Según datos del Instituto Nacional de
Estadística (INE), España pierde población, y Galicia no podía ser una
excepción en el conjunto del país. Varios factores explican esta evolución
demográfica. Por un lado, el paro masivo como manifestación más dramática de la
crisis que padecemos, lo que origina el retorno de muchos inmigrantes a sus
países de origen, especialmente hispanoamericanos que han recuperado un mayor
ritmo de actividad económica. A estos se suman los jóvenes compatriotas que buscan
un empleo que en su patria no encuentran. Y por último, la baja tasa de natalidad
da lugar a que el número de fallecimientos supere al de nacimientos. La
conjunción de estas causas conduce a que el censo que llegó hace tres años a
sobrepasar los 47 millones de habitantes haya bajado a poco más de 46 millones.
Y la tendencia descendente continúa.
La comunidad autónoma gallega sufre la
regresión censal con notable intensidad. Donde la despoblación se manifiesta
más acusada es en el territorio rural, de forma que muchas aldeas se quedan sin
vecinos con sus casas cerradas. El mismo INE informa que Galicia cuenta con
1539 núcleos deshabitados, con aumento de 70 en el pasado año. Cada cinco días
como media, se sumó uno más a la lista. Y en otros 2.000 viven solamente una o
dos personas, lo que significa que no tardarán en quedar desiertos. El panorama
que se avecina es desolador, sin que las autoridades hagan algo útil por
revertir la situación.
En las viviendas abandonadas crece la yedra
y las zarzas, y los que fueron campos de cultivo son invadidos por helechos y
tojo, que en verano propician la aparición de incendios forestales. Cuando un
pueblo pierde habitantes, por falta de niños se cierra la escuela, y el médico
y la farmacia se ausentan, acelerando de este modo el éxodo de los pocos
vecinos que quedaban. Es un proceso que se autoalimenta.
Durante el siglo pasado se hizo evidente la
defectuosa distribución de la tierra que subyace en el problema de desertificación
del territorio. Mientras en regiones como Andalucía, Extremadura y Castilla La
Mancha existían –y siguen existiendo– grandes latifundios mal aprovechados, en
otras, y especialmente en Galicia, el problema era y es el minifundio que hace
antieconómica la explotación de las pequeñas propiedades.

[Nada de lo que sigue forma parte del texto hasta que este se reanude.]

Lemma set_wf f n x a :
  idx_wf f n -> n < slots f -> 0 < x_bno x < U32_MOD -> 1 <= x_len x <= 32768 -> x_iblock x = fend f n ->
  fend f n + x_len x < U32_MOD ->
  let f' := set_ext f (n / NE) (n mod NE) x a in
  idx_wf f' (n + 1) /\ (forall k, 0 <= k < n -> xat f' k = xat f k) /\ xat f' n = x.
Proof.
  intros Hw Hn Hb Hl Hi He f'. pose proof (iw_count f n Hw) as Hc.
  assert (forall j, 0 <= j -> xat f' j = if j =? n then x else xat f j) as Hx.
  { intros j Hj. apply (xat_set f n); done || lia. }
  assert (forall k, 0 <= k <= n -> fend f' k = fend f k) as Ef.
  { intros k Hk. unfold fend. destruct (Z.eqb_spec k 0); [done|]. by rewrite Hx, (proj2 (Z.eqb_neq _ n)) by lia. }
  assert (fend f' (n + 1) = fend f n + x_len x) as Ee.
  { rewrite fend_S, Hx, Z.eqb_refl by lia. unfold x_end. lia. }
  assert (slots f' = slots f) as Es by apply slots_set.
  split; [|split; [intros k Hk; by rewrite Hx, (proj2 (Z.eqb_neq k n)) by lia|by rewrite Hx, Z.eqb_refl by lia]].
  split; rewrite ?Es, ?Ee; [|lia| | | | |lia].
  - unfold f', set_ext. cbn [f_chain]. apply Forall_insert; [apply Hw|]. cbn [extents]. rewrite length_insert.
    pose proof (blk_length f n (n / NE) Hw ltac:(unfold slots in *; Z.div_mod_to_equations; lia)). lia.
  - intros k Hk. rewrite Hx by lia. destruct (Z.eqb_spec k n); [done|]. apply Hw. lia.
  - intros k Hk. rewrite Hx, Ef by lia. destruct (Z.eqb_spec k n) as [-> | ?]; [done|]. apply Hw. lia.
  - intros k Hk. rewrite Hx, (proj2 (Z.eqb_neq k n)) by lia.
    destruct (iw_unused f n Hw k) as (? & ? & ?); [lia|]. split_and!; done || lia.
  - intros Hlt Hm. exfalso. unfold slots in *. Z.div_mod_to_equations; lia.
Qed.

Lemma match_extent_bounds n : 1 <= n -> 1 <= MATCH_EXTENT n <= 32768 /\ (n <= 32768 -> n <= MATCH_EXTENT n).
Proof. intros Hn. unfold MATCH_EXTENT. repeat case_cmp; lia. Qed.

(** Enough blocks, but never more than a group. *)
Lemma alloc_size_bounds f n nr : idx_wf f n -> 1 <= nr <= 32768 ->
  nr <= alloc_size f (n / NE) (n mod NE) nr <= 32768.
Proof.
  intros Hw Hnr. unfold alloc_size. pose proof (iw_count f n Hw).
  match goal with |- context [if ?c then u32 (nr * 4) else nr] => set (nr' := if c then u32 (nr * 4) else nr) end.
  assert (nr <= nr') as Hnr' by (unfold nr'; case_match; [rewrite u32_id by lia|]; lia).
  destruct (match_extent_bounds nr') as [H1 H2]; [lia|].
  assert (nr <= MATCH_EXTENT nr').
  { destruct (Z_le_gt_dec nr' 32768); [lia|]. unfold MATCH_EXTENT. repeat case_cmp; lia. }
  destruct (Z.eqb_spec (n mod NE) 0); cbn [negb]; [lia|].
  assert (ext f (n / NE) (n mod NE - 1) = xat f (n - 1)) as ->.
  { unfold xat. f_equal; Z.div_mod_to_equations; lia. }
  pose proof (iw_used f n Hw (n - 1) ltac:(Z.div_mod_to_equations; lia)). lia.
Qed.

Lemma alloc_file_block_ok bread f n nr :
  idx_wf f n -> n < slots f -> 1 <= nr <= 32768 -> fend f n + 32768 < U32_MOD ->
  exists f' ret, alloc_file_block bread f (n / NE) nr (n mod NE) = Ok (f', ret) /\
    (ret = -1 /\ f_chain f' = f_chain f \/
     ret = 0 /\ slots f' = slots f /\ idx_wf f' (n + 1) /\ (forall k, 0 <= k < n -> xat f' k = xat f k) /\
     x_iblock (xat f' n) = fend f n /\ fend f n + nr <= fend f' (n + 1) <= fend f n + 32768).
Proof.
  intros Hw Hn Hnr He. pose proof (alloc_size_bounds f n nr Hw Hnr) as Hs. pose proof (iw_count f n Hw) as Hc.
  unfold alloc_file_block. set (blks := alloc_size f (n / NE) (n mod NE) nr) in *. rewrite (u32_id blks) by lia.
  destruct (get_free_blocks_total bread (f_area f) blks) as (a & b & E & Hb); [rewrite bbn; lia|].
  rewrite E. cbn [res_bind]. destruct (Z.eqb_spec b 0) as [_ | Hb0]; [eexists _, _; split; [done|by left]|].
  assert ((if negb (n mod NE =? 0)
    then u32 (x_iblock (ext f (n / NE) (n mod NE - 1)) + x_len (ext f (n / NE) (n mod NE - 1)))
    else x_iblock (ext f (n / NE) (n mod NE))) = fend f n) as ->.
  { destruct (Z.eqb_spec (n mod NE) 0) as [Hz | Hz]; cbn [negb]; [by apply (iw_slot f n Hw)|].
    assert (ext f (n / NE) (n mod NE - 1) = xat f (n - 1)) as -> by (unfold xat; f_equal; Z.div_mod_to_equations; lia).
    fold (x_end (xat f (n - 1))). rewrite <- fend_S by (Z.div_mod_to_equations; lia). rewrite Z.sub_add.
    apply u32_id. pose proof (iw_end f n Hw). pose proof (fend_nonneg f n n Hw). lia. }
  rewrite (Z.mod_small blks) by lia. set (x := mk_ext b (fend f n) blks).
  destruct (set_wf f n x a Hw Hn) as (H1 & H2 & H3); [unfold x; cbn; lia..|].
  eexists _, _. split; [done|]. right. split; [done|]. split; [apply slots_set|]. split; [done|]. split; [done|].
  rewrite H3. split; [done|]. rewrite fend_S, H3 by lia. unfold x_end, x. cbn. lia.
Qed.

(** ** Looking up and growing a file *)

(** [f'] maps the blocks of [f] as [f] does. *)
Record extends (f : file) (n : Z) (f' : file) (n' : Z) : Prop := {
  ex_wf : idx_wf f' n';
  ex_le : n <= n';
  ex_same k : 0 <= k < n -> xat f' k = xat f k
}.

Lemma extends_refl f n : idx_wf f n -> extends f n f n.
Proof. intros. split; done || lia. Qed.

Lemma extends_trans f n f1 n1 f2 n2 : extends f n f1 n1 -> extends f1 n1 f2 n2 -> extends f n f2 n2.
Proof.
  intros [H1 H2 H3] [G1 G2 G3]. split; [done|lia|]. intros k Hk. rewrite G3, H3 by lia. done.
Qed.

Lemma extends_fend f n f' n' k : extends f n f' n' -> 0 <= k <= n -> fend f' k = fend f k.
Proof.
  intros [_ _ H] Hk. unfold fend. destruct (Z.eqb_spec k 0); [done|]. by rewrite H by lia.
Qed.

Lemma extends_chain f n f' : idx_wf f n -> f_chain f' = f_chain f -> extends f n f' n.
Proof.
  intros Hw E. destruct f' as [c a]. cbn in E. subst c. split; [by apply idx_wf_area|lia|done].
Qed.

Lemma grown_extends f n bno a : idx_wf f n -> n = slots f -> extends f n (grown f bno (fend f n) a) n.
Proof.
  intros Hw Hn. split; [by apply grown_wf|lia|]. intros k Hk. rewrite xat_grown, (proj2 (Z.ltb_lt _ _)) by lia. done.
Qed.

Section get_block.
Context (bread : Z -> bool) (eread : Z -> ei_read).
Hypothesis Heread : forall b, eread b = ReadCached.

(** The search for a block at or past the end. *)
Lemma search_end f n ci p :
  idx_wf f n -> 0 <= p < U32_MOD -> fend f n <= p -> 0 <= ci -> NE * ci <= n -> NE * ci < slots f ->
  exists f' pos, search bread eread (search_fuel f) f ci p = Ok (f', pos) /\ extends f n f' n /\
    (pos = None \/ pos = Some (n / NE, n mod NE) /\ n < slots f').
Proof.
  intros Hw Hp He Hci Hk Hs. assert (place f n p n) as Hpl by by right. pose proof (iw_count f n Hw) as Hc.
  destruct (Z_lt_le_dec n (slots f)).
  - rewrite (search_in bread eread Heread _ f n ci p n) by (try done; unfold search_fuel, slots in *; lia).
    eexists _, _. split; [done|]. split; [by apply extends_refl|]. by right.
  - destruct (search_full bread eread Heread (search_fuel f) f n ci p) as (a & [E | (bno & E)]);
      [done|done|lia|done|done|lia|unfold search_fuel, slots in *; lia| |]; rewrite E; eexists _, _; split; try done.
    + split; [by apply extends_chain|by left].
    + split; [apply grown_extends; done || lia|]. right. split; [done|]. rewrite slots_grown. lia.
Qed.

(** Allocation of [c] blocks at the end. *)
Lemma alloc_end f n f1 c :
  idx_wf f n -> extends f n f1 n -> n < slots f1 -> 1 <= c <= 32768 -> fend f n + 32768 < U32_MOD ->
  exists f' ret n', alloc_file_block bread f1 (n / NE) c (n mod NE) = Ok (f', ret) /\ extends f n f' n' /\
    (ret = -1 \/ ret = 0 /\ n' = n + 1 /\ x_iblock (xat f' n) = fend f n /\
     fend f n + c <= fend f' n' <= fend f n + 32768).
Proof.
  intros Hw Hx Hn Hc He. pose proof (iw_count f n Hw). pose proof (extends_fend f n f1 n n Hx ltac:(lia)) as Ef.
  destruct (alloc_file_block_ok bread f1 n c (ex_wf _ _ _ _ Hx) Hn Hc) as (f' & ret & E & H'); [lia|].
  rewrite E. destruct H' as [[-> Hch] | (-> & Hs & Hw' & Hsame & Hi & Hend)].
  - exists f', (-1), n. split; [done|]. split; [|by left].
    apply (extends_trans f n f1 n); [done|]. apply extends_chain; [apply Hx|done].
  - exists f', 0, (n + 1). split; [done|]. rewrite Ef in *. split; [|by right].
    apply (extends_trans f n f1 n); [done|]. split; [done|lia|done].
Qed.

Lemma retry_ok fuel f n k p create :
  idx_wf f n -> 0 <= k < n -> 0 <= p <= fend f (k + 1) -> fend f (k + 1) < p + create -> 1 <= create <= 32768 ->
  fend f n + 65536 < U32_MOD -> n - k <= Z.of_nat fuel ->
  exists f' ret n', retry bread eread fuel f (k / NE) (k mod NE) p create = Ok (f', ret) /\ extends f n f' n' /\
    (ret = -1 \/ ret = 0 /\ p + create <= fend f' n' <= fend f n + 32768).
Proof.
  intros Hw. revert k. induction fuel as [|fuel IH]; intros k Hk Hp Hlt Hc He Hf; [lia|].
  cbn [retry]. fold (xat f k). fold (x_end (xat f k)). rewrite <- fend_S by lia. set (e := fend f (k + 1)) in *.
  pose proof (iw_count f n Hw) as Hcnt. pose proof (fend_mono f n (k + 1) n Hw ltac:(lia) ltac:(lia)) as Hmono.
  assert (0 <= e) by (apply (fend_nonneg f n); done || lia). fold e in Hmono.
  rewrite (u32_id e), (u32_id (create - (e - p))) by lia. set (c := create - (e - p)).
  assert (NE * (k / NE) <= k) by (Z.div_mod_to_equations; lia). assert (0 <= k / NE) by (Z.div_mod_to_equations; lia).
  destruct (Z.eq_dec (k + 1) n) as [Hkn | Hkn].
  - assert (e = fend f n) as Een by (unfold e; by rewrite Hkn).
    destruct (search_end f n (k / NE) e) as (f1 & pos & E & Hx & Hpos); [done|lia..|].
    rewrite E. cbn [res_bind]. destruct Hpos as [-> | [-> Hn1]].
    { exists f1, (-1), n. split; [done|]. split; [done|by left]. }
    assert (x_bno (ext f1 (n / NE) (n mod NE)) =? 0 = true) as ->.
    { apply Z.eqb_eq. apply (iw_unused f1 n (ex_wf _ _ _ _ Hx)). lia. }
    destruct (alloc_end f n f1 c Hw Hx Hn1) as (f' & ret & n' & E' & Hx' & Hret); [lia..|].
    rewrite E'. cbn [res_bind]. destruct Hret as [-> | (-> & -> & Hi & Hend)]; cbn [Z.eqb negb].
    { exists f', (-1), n'. split; [done|]. split; [done|by left]. }
    fold (xat f' n). fold (x_end (xat f' n)). rewrite <- fend_S by lia.
    rewrite u32_id, u64_id by lia. rewrite (proj2 (Z.ltb_ge _ _)) by lia.
    exists f', 0, (n + 1). split; [done|]. split; [done|right]. lia.
  - pose proof (fend_step f n (k + 1) Hw ltac:(lia)) as Hst. fold e in Hst.
    pose proof (iw_used f n Hw (k + 1) ltac:(lia)) as [Hb Hl].
    pose proof (fend_mono f n (k + 1 + 1) n Hw ltac:(lia) ltac:(lia)) as Hmono'.
    assert (place f n e (k + 1)) as Hpl by (left; split; [lia|fold e; lia]).
    rewrite (search_in bread eread Heread _ f n (k / NE) e (k + 1)) by (try done; unfold search_fuel, slots in *; lia).
    cbn [res_bind]. fold (xat f (k + 1)). rewrite (proj2 (Z.eqb_neq _ 0)) by lia. cbn [res_bind Z.eqb negb]. cbv zeta.
    fold (xat f (k + 1)). fold (x_end (xat f (k + 1))). rewrite <- fend_S by lia. rewrite u32_id, u64_id by lia.
    destruct (Z.ltb_spec (fend f (k + 1 + 1)) (e + c)).
    + apply IH; lia.
    + exists f, 0, n. split; [done|]. split; [by apply extends_refl|right]. lia.
Qed.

El deseo de solucionar la anomalía dio
lugar a la reforma agraria que emprendió la
II República con aplicación en la parte
meridional de España, pero la victoria de Franco abolió la legislación al
respecto y la situación devino inalterada.
En nuestra comunidad se intentó la reforma
por medio de la concentración parcelaria consistente en reunir retales para
agrandar los predios y abrir caminos de servicio. Se invirtieron cantidades
ingentes de dinero con resultados más que mediocres. Si un labrador que poseía
cincuenta parcelas separadas, se reducían a diez, su superficie seguía siendo inadecuada
para el empleo de maquinaria como forma de incrementar la productividad para
que fuera competitiva. Por consiguiente, la explotación continúa siendo incapaz
de proporcionar una renta comparable con la de un salario digno y ello hace
inevitable el éxodo rural.
Fracasada la concentración parcelaria, no
creo que haya una solución mejor para frenar el abandono del campo que una
auténtica reforma que facilite la creación de explotaciones rentables que
podrían ser administradas por sociedades, o mejor aún, por cooperativas, que
aumentarían la producción y preservarían el medioambiente. Estas medidas,
complementadas con la dotación de equipamiento social de los núcleos urbanos
serían donde residirían los agricultores desplazados.
No ignoro que la implementación del plan
encierra no pocas dificultades y resistencias pero no veo otra fórmula mejor
para atajar la despoblación de aldeas y desertización del territorio.
La puesta en práctica por el gobierno
bipartito de la creación de un banco de tierras (del que nada se ha vuelto a
saber) resultó un remedio de paños calientes de eficacia harto discutible.